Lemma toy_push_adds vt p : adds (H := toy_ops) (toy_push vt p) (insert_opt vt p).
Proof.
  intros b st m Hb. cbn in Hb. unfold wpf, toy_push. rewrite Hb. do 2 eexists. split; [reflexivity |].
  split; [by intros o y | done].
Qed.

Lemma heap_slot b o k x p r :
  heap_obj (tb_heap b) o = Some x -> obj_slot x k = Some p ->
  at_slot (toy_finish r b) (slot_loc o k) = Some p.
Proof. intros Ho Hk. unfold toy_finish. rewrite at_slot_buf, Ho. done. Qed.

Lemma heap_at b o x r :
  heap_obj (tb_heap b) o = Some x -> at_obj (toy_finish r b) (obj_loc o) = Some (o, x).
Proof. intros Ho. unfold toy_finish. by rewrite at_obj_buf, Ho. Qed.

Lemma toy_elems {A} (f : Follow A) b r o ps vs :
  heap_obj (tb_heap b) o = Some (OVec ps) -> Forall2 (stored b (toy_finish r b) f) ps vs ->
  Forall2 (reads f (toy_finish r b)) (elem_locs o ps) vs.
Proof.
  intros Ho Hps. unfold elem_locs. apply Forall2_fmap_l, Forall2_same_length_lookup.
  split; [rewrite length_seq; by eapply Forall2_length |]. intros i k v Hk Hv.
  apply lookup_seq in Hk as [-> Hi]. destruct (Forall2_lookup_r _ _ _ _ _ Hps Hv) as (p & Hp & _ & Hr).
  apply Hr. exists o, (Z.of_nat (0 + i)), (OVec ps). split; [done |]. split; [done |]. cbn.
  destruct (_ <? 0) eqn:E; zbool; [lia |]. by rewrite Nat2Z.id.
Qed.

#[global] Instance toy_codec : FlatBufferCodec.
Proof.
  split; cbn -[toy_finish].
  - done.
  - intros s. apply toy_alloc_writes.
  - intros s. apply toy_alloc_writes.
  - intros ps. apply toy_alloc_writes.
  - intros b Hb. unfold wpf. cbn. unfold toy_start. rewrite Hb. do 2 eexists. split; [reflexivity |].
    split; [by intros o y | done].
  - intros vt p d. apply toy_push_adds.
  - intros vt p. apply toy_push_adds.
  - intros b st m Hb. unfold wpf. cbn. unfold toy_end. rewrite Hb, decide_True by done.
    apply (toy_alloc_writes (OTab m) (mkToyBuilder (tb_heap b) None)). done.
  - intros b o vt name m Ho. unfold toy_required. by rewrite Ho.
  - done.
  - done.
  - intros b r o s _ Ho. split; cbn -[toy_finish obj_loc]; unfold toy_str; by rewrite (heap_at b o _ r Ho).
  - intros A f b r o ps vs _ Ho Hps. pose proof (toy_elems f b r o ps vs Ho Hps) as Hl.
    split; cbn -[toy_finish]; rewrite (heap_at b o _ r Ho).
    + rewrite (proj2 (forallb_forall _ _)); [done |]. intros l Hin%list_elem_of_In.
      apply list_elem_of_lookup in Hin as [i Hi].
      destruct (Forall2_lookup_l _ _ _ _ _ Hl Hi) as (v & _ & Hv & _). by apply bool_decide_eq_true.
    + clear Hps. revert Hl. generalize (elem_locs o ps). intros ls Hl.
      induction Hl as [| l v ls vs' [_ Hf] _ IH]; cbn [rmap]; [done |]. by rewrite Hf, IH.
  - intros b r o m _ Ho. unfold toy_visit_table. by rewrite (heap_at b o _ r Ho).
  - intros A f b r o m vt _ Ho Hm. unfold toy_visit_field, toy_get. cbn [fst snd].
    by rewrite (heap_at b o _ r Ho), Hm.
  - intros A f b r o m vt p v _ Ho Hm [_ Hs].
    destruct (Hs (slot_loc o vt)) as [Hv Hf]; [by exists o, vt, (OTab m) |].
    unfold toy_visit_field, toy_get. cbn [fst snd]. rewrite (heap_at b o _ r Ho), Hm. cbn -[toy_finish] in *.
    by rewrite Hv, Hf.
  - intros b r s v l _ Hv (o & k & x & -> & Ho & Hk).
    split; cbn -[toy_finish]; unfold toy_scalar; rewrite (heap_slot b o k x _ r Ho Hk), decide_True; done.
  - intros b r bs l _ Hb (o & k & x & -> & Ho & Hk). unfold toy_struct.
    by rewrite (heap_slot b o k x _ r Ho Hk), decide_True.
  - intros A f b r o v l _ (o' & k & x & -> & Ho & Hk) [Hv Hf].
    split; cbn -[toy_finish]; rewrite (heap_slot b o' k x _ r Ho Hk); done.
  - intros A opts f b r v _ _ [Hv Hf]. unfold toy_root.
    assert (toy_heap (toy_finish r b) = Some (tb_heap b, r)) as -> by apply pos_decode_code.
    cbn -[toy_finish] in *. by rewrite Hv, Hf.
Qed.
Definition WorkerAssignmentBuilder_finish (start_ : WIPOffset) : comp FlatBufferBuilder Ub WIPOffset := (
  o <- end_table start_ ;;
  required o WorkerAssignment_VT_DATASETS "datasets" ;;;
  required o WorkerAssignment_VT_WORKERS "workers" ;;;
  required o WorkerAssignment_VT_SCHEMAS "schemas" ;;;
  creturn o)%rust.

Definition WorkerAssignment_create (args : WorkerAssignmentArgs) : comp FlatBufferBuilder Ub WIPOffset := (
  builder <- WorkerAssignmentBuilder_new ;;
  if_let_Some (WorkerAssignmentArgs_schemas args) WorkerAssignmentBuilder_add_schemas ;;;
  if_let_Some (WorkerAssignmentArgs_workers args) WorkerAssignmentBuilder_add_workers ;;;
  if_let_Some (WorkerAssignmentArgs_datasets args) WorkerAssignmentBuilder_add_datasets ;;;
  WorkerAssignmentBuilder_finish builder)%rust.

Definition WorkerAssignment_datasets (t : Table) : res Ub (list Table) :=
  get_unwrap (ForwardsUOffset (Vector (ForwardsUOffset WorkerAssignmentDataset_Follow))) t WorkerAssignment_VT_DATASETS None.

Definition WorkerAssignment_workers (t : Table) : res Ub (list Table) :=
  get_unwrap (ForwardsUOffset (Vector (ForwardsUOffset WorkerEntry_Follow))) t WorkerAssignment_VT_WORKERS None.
=======
§ **Requirement**:
Your task is to reproduce all of the records exactly.

§ **Task answer**:
Lemma toy_push_adds vt p : adds (H := toy_ops) (toy_push vt p) (insert_opt vt p).
Proof.
  intros b st m Hb. cbn in Hb. unfold wpf, toy_push. rewrite Hb. do 2 eexists. split; [reflexivity |].
  split; [by intros o y | done].
Qed.

Lemma heap_slot b o k x p r :
  heap_obj (tb_heap b) o = Some x -> obj_slot x k = Some p ->
  at_slot (toy_finish r b) (slot_loc o k) = Some p.
Proof. intros Ho Hk. unfold toy_finish. rewrite at_slot_buf, Ho. done. Qed.

Lemma heap_at b o x r :
  heap_obj (tb_heap b) o = Some x -> at_obj (toy_finish r b) (obj_loc o) = Some (o, x).
Proof. intros Ho. unfold toy_finish. by rewrite at_obj_buf, Ho. Qed.

Lemma toy_elems {A} (f : Follow A) b r o ps vs :
  heap_obj (tb_heap b) o = Some (OVec ps) -> Forall2 (stored b (toy_finish r b) f) ps vs ->
  Forall2 (reads f (toy_finish r b)) (elem_locs o ps) vs.
Proof.
  intros Ho Hps. unfold elem_locs. apply Forall2_fmap_l, Forall2_same_length_lookup.
  split; [rewrite length_seq; by eapply Forall2_length |]. intros i k v Hk Hv.
  apply lookup_seq in Hk as [-> Hi]. destruct (Forall2_lookup_r _ _ _ _ _ Hps Hv) as (p & Hp & _ & Hr).
  apply Hr. exists o, (Z.of_nat (0 + i)), (OVec ps). split; [done |]. split; [done |]. cbn.
  destruct (_ <? 0) eqn:E; zbool; [lia |]. by rewrite Nat2Z.id.
Qed.

#[global] Instance toy_codec : FlatBufferCodec.
Proof.
  split; cbn -[toy_finish].
  - done.
  - intros s. apply toy_alloc_writes.
  - intros s. apply toy_alloc_writes.
  - intros ps. apply toy_alloc_writes.
  - intros b Hb. unfold wpf. cbn. unfold toy_start. rewrite Hb. do 2 eexists. split; [reflexivity |].
    split; [by intros o y | done].
  - intros vt p d. apply toy_push_adds.
  - intros vt p. apply toy_push_adds.
  - intros b st m Hb. unfold wpf. cbn. unfold toy_end. rewrite Hb, decide_True by done.
    apply (toy_alloc_writes (OTab m) (mkToyBuilder (tb_heap b) None)). done.
  - intros b o vt name m Ho. unfold toy_required. by rewrite Ho.
  - done.
  - done.
  - intros b r o s _ Ho. split; cbn -[toy_finish obj_loc]; unfold toy_str; by rewrite (heap_at b o _ r Ho).
  - intros A f b r o ps vs _ Ho Hps. pose proof (toy_elems f b r o ps vs Ho Hps) as Hl.
    split; cbn -[toy_finish]; rewrite (heap_at b o _ r Ho).
    + rewrite (proj2 (forallb_forall _ _)); [done |]. intros l Hin%list_elem_of_In.
      apply list_elem_of_lookup in Hin as [i Hi].
      destruct (Forall2_lookup_l _ _ _ _ _ Hl Hi) as (v & _ & Hv & _). by apply bool_decide_eq_true.
    + clear Hps. revert Hl. generalize (elem_locs o ps). intros ls Hl.
      induction Hl as [| l v ls vs' [_ Hf] _ IH]; cbn [rmap]; [done |]. by rewrite Hf, IH.
  - intros b r o m _ Ho. unfold toy_visit_table. by rewrite (heap_at b o _ r Ho).
  - intros A f b r o m vt _ Ho Hm. unfold toy_visit_field, toy_get. cbn [fst snd].
    by rewrite (heap_at b o _ r Ho), Hm.
  - intros A f b r o m vt p v _ Ho Hm [_ Hs].
    destruct (Hs (slot_loc o vt)) as [Hv Hf]; [by exists o, vt, (OTab m) |].
    unfold toy_visit_field, toy_get. cbn [fst snd]. rewrite (heap_at b o _ r Ho), Hm. cbn -[toy_finish] in *.
    by rewrite Hv, Hf.
  - intros b r s v l _ Hv (o & k & x & -> & Ho & Hk).
    split; cbn -[toy_finish]; unfold toy_scalar; rewrite (heap_slot b o k x _ r Ho Hk), decide_True; done.
  - intros b r bs l _ Hb (o & k & x & -> & Ho & Hk). unfold toy_struct.
    by rewrite (heap_slot b o k x _ r Ho Hk), decide_True.
  - intros A f b r o v l _ (o' & k & x & -> & Ho & Hk) [Hv Hf].
    split; cbn -[toy_finish]; rewrite (heap_slot b o' k x _ r Ho Hk); done.
  - intros A opts f b r v _ _ [Hv Hf]. unfold toy_root.
    assert (toy_heap (toy_finish r b) = Some (tb_heap b, r)) as -> by apply pos_decode_code.
    cbn -[toy_finish] in *. by rewrite Hv, Hf.
Qed.
Definition WorkerAssignmentBuilder_finish (start_ : WIPOffset) : comp FlatBufferBuilder Ub WIPOffset := (
  o <- end_table start_ ;;
  required o WorkerAssignment_VT_DATASETS "datasets" ;;;
  required o WorkerAssignment_VT_WORKERS "workers" ;;;
  required o WorkerAssignment_VT_SCHEMAS "schemas" ;;;
  creturn o)%rust.

Definition WorkerAssignment_create (args : WorkerAssignmentArgs) : comp FlatBufferBuilder Ub WIPOffset := (
  builder <- WorkerAssignmentBuilder_new ;;
  if_let_Some (WorkerAssignmentArgs_schemas args) WorkerAssignmentBuilder_add_schemas ;;;
  if_let_Some (WorkerAssignmentArgs_workers args) WorkerAssignmentBuilder_add_workers ;;;
  if_let_Some (WorkerAssignmentArgs_datasets args) WorkerAssignmentBuilder_add_datasets ;;;
  WorkerAssignmentBuilder_finish builder)%rust.

Definition WorkerAssignment_datasets (t : Table) : res Ub (list Table) :=
  get_unwrap (ForwardsUOffset (Vector (ForwardsUOffset WorkerAssignmentDataset_Follow))) t WorkerAssignment_VT_DATASETS None.

Definition WorkerAssignment_workers (t : Table) : res Ub (list Table) :=
  get_unwrap (ForwardsUOffset (Vector (ForwardsUOffset WorkerEntry_Follow))) t WorkerAssignment_VT_WORKERS None.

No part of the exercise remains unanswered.